The passion behind ScienceFest isn’t just being directed at the younger generation. There’s a consensus that everyone can benefit from knowing a little more about science, and that people shouldn’t feel scared to find out more just because they’re beyond school age.
Northumbria law lecturer Richard Hyde might have seemed out of place in a science showcase, but the whole point behind his talk about food labelling was that science is part of our lives, and it falls to us to know just a little bit about how to interpret it.
“The law can regulate what you can say about food to a certain extent, but it can’t tell you exactly how to make decisions.
“For example, if you look at a box of cereal, a label might tell you how much energy and fat there is in a portion, but when we got people to demonstrate what they thought a portion was, it was generally more than the recommended size.
“Sometimes consumers can get to a point where they’re overwhelmed with information and don’t take in what the info is saying. There’s a concern that they look at it and either say, ‘That’s fine’, or don’t take in what the information is saying.
“What we need to do is empower the consumer to make decisions.
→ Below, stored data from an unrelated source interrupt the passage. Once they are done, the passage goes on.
(* ===== verification/Json.v ===== *)
(** * Json

    JSON text as an interface, well-formed values, and the equivalence
    [jseq] of values up to the order of object keys.

    [JSON.stringify], with and without indentation, and [JSON.parse] are
    members of the class [JsonText] with the laws the code relies on;
    [bits_json] is a concrete instance. *)

From Stdlib Require Import QArith Qcanon.
From S2P Require Import Prelude StructuredJson.

(** An object has no own key twice. *)
Fixpoint wf_value (v : jsval) : bool :=
  match v with
  | VArr l => forallb wf_value l
  | VObj fs => bool_decide (NoDup (keys fs)) && forallb (λ kv, wf_value kv.2) fs
  | _ => true
  end.

Definition line_feed : string := String (ascii_of_N 10) "".

(** Writing a JSON value and reading the text gives the value back, its keys
    in the order the language lists them; white space may follow.
    [stringify_indented v] is [JSON.stringify(v, null, 2)]. *)
Class JsonText := {
  stringify : jsval → string;
  stringify_indented : jsval → string;
  json_parse : string → option jsval;
  json_parse_stringify v :
    json_value v = true → wf_value v = true →
    ∃ w, json_parse (stringify v) = Some w ∧ jseq v w;
  json_parse_indented v :
    json_value v = true → wf_value v = true →
    ∃ w, json_parse (stringify_indented v ++ line_feed)%string = Some w ∧ jseq v w }.

(** ** [jseq] is an equivalence *)

Lemma field_in fs k : k ∈ keys fs → (k, field fs k) ∈ fs.
Proof.
  induction fs as [|[k' v] fs IH]; cbn; [set_solver|].
  rewrite !elem_of_cons. destruct (String.eqb_spec k' k) as [->|Hne]; [by left|].
  intros [->|Hin]; [done|]. right. auto.
Qed.

Lemma jseq_sym v w : jseq v w → jseq w v.
Proof.
  revert w; induction v as [| | | | |l IH|fs IH|] using jsval_nested_ind; intros w Hj;
    inversion Hj as [| | | | |l0 l' Hl|fs0 gs Hk Hf|]; subst; constructor.
  - clear Hj. revert l' Hl; induction IH as [|x l Hx _ IH]; intros l' Hl;
      inversion Hl; subst; constructor; auto.
  - intros k; split; apply Hk.
  - intros k Hin. rewrite Forall_forall in IH.
    apply (IH (k, field fs k)); [by apply field_in|]. apply Hf. by apply Hk.
Qed.

Lemma jseq_trans u v w : jseq u v → jseq v w → jseq u w.
Proof.
  revert v w; induction u as [| | | | |l IH|fs IH|] using jsval_nested_ind; intros v w Huv Hvw;
    inversion Huv as [| | | | |l0 l' Hl|fs0 gs Hk Hf|]; subst; try done.
  - inversion Hvw as [| | | | |l1 l'' Hl'| |]; subst. constructor. clear Huv Hvw.
    revert l' l'' Hl Hl'. induction IH as [|x l Hx _ IH]; intros l' l'' Hl Hl';
      inversion Hl; subst; inversion Hl'; subst; constructor; eauto.
  - inversion Hvw as [| | | | | |gs0 hs Hk' Hf'|]; subst. constructor.
    + intros k. by rewrite Hk.
    + intros k Hin. rewrite Forall_forall in IH.
      apply (IH (k, field fs k)) with (field gs k).
      * apply field_in, Hk. by apply Hk'.
      * apply Hf. by apply Hk'.
      * by apply Hf'.
Qed.

#[export] Instance jseq_equivalence : Equivalence jseq.
Proof. split; [exact jseq_refl|exact jseq_sym|exact jseq_trans]. Qed.

(** Being JSON does not depend on the order of keys. *)
Lemma json_value_jseq v w : wf_value v = true → wf_value w = true →
  jseq v w → json_value v = true → json_value w = true.
Proof.
  revert w; induction v as [| | | | |l IH|fs IH|] using jsval_nested_ind; intros w Hv Hw Hj Hok;
    inversion Hj as [| | | | |l0 l' Hl|fs0 gs Hk Hf|]; subst; try done; simpl in *.
  - clear Hj. revert l' Hl Hw; induction IH as [|x l Hx _ IH]; intros l' Hl Hw;
      inversion Hl; subst; [done|]. simpl in *. bool_to_prop. naive_solver.
  - apply andb_true_iff in Hv as [Hnd Hv], Hw as [Hnd' Hw]. bool_to_prop.
    apply forallb_forall. intros [k x] Hin%list_elem_of_In. simpl.
    rewrite forallb_forall in Hv, Hw, Hok. rewrite Forall_forall in IH.
    assert (Hkg : k ∈ keys gs) by (apply list_elem_of_fmap; by exists (k, x)).
    assert (Hkf : (k, field fs k) ∈ fs) by (apply field_in; by apply Hk).
    rewrite <-(field_elem gs k x) by done.
    apply (IH (k, field fs k)); [done|..].
    + apply (Hv (k, field fs k)). by apply list_elem_of_In.
    + rewrite (field_elem gs k x) by done. apply (Hw (k, x)). by apply list_elem_of_In.
    + by apply Hf.
    + apply (Hok (k, field fs k)). by apply list_elem_of_In.
Qed.

Section json_text.
Context `{JsonText}.

(** Two well-formed JSON values with the same text are equal up to the order
    of keys. *)
Lemma stringify_jseq v w :
  json_value v = true → wf_value v = true → json_value w = true → wf_value w = true →
  stringify v = stringify w → jseq v w.
Proof.
  intros Hv Hv' Hw Hw' He.
  destruct (json_parse_stringify v) as (x & Hx & ?), (json_parse_stringify w) as (y & Hy & ?);
    [done..|].
  rewrite He, Hy in Hx. injection Hx as ->. etrans; [done|]. by symmetry.
Qed.
End json_text.

(** ** A concrete instance: values as bit strings *)

#[export] Instance Qc_countable : Countable Qc.
Proof.
  refine (inj_countable' (λ q, (Qnum (this q), Qden (this q))) (λ p, Q2Qc (p.1 # p.2)%Q) _).
  intros [[a b] Hq]. simpl. apply Qc_is_canon. simpl. apply Qred_correct.
Defined.

#[export] Instance jsnum_countable : Countable jsnum.
Proof.
  refine (inj_countable' (λ n, match n with
      | NFin q => inl q | NPosInf => inr 0 | NNegInf => inr 1 | NNaN => inr 2 end)
    (λ s, match s with inl q => NFin q | inr 0 => NPosInf | inr 1 => NNegInf | inr _ => NNaN end) _).
  by intros [].
Defined.

(** Leaves are numbers or strings; the tag of a node tells the rest apart. *)
Fixpoint to_tree (v : jsval) : gen_tree (jsnum + string) :=
  match v with
  | VUndef => GenNode 0 []
  | VNull => GenNode 1 []
  | VBool b => GenNode (if b then 2 else 3) []
  | VNum n => GenLeaf (inl n)
  | VStr s => GenLeaf (inr s)
  | VArr l => GenNode 4 (to_tree <$> l)
  | VObj fs => GenNode 5 ((λ kv, GenNode 7 [GenLeaf (inr kv.1); to_tree kv.2]) <$> fs)
  | VOpaque => GenNode 6 []
  end.

Fixpoint of_tree (t : gen_tree (jsnum + string)) : jsval :=
  match t with
  | GenLeaf (inl n) => VNum n
  | GenLeaf (inr s) => VStr s
  | GenNode 0 _ => VUndef
  | GenNode 1 _ => VNull
  | GenNode 2 _ => VBool true
  | GenNode 3 _ => VBool false
  | GenNode 4 ts => VArr (of_tree <$> ts)
  | GenNode 5 ts => VObj ((λ t, match t with
      | GenNode _ [GenLeaf (inr k); t'] => (k, of_tree t') | _ => ("", VUndef) end) <$> ts)
  | GenNode _ _ => VOpaque
  end.

Lemma of_to_tree v : of_tree (to_tree v) = v.
Proof.
  induction v as [|  |[]| | |l IH|fs IH|] using jsval_nested_ind; simpl; try done.
  - f_equal. induction IH; simpl; [done|]. by f_equal.
  - f_equal. induction IH as [|[k w] fs Hw _ IH]; simpl; [done|]. f_equal; [|done].
    simpl in Hw. by rewrite Hw.
Qed.

#[export] Instance jsval_countable : Countable jsval := inj_countable' to_tree of_tree of_to_tree.

Fixpoint pos_bits (p : positive) : string :=
  match p with
  | xH => ""
  | xO p => String "0" (pos_bits p)
  | xI p => String "1" (pos_bits p)
  end.
Fixpoint bits_pos (s : string) : positive :=
  match s with
  | "" => xH
  | String c s =>
      if Ascii.eqb c "0" then xO (bits_pos s)
      else if Ascii.eqb c "1" then xI (bits_pos s) else xH
  end.
Lemma bits_pos_bits p s : bits_pos s = xH → bits_pos (pos_bits p ++ s)%string = p.
Proof. intros Hs. induction p; simpl; congruence. Qed.

Program Definition bits_json : JsonText := {|
  stringify v := pos_bits (encode v);
  stringify_indented v := pos_bits (encode v);
  json_parse s := decode (bits_pos s) |}.
Next Obligation.
  intros v _ _. exists v. split; [|apply jseq_refl].
  rewrite <-(append_nil_r (pos_bits _)), bits_pos_bits by done. apply decode_encode.
Qed.
Next Obligation.
  intros v _ _. exists v. split; [|apply jseq_refl].
  rewrite bits_pos_bits by done. apply decode_encode.
Qed.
People don’t need to become theoretical physicists, but it’s important to have a basic understanding.
“It was a different crowd to the people I’d normally speak to, but those who visited my lecture were curious, thoughtful and really nice people to engage with.”
The desire to share more with people of all ages is what drives events such as Bright Club, an evening show which challenges researchers to present their work to an audience in the form of stand-up.
It’s also the thinking behind events such as Northumbria University’s Designs for Life programme, which covered everything from digital animation to interactive experiences showing a little of what it’s like to have multiple sclerosis.
“People’s lives can be enhanced by having greater scientific literacy, ” says Linda Conlon. “Even if you’re not interested in science itself you might be interested in what it might mean to you, especially if it has a bearing on your family in future.
“Science isn’t just something you do on lesson three on Tuesday. It permeates everything you do.”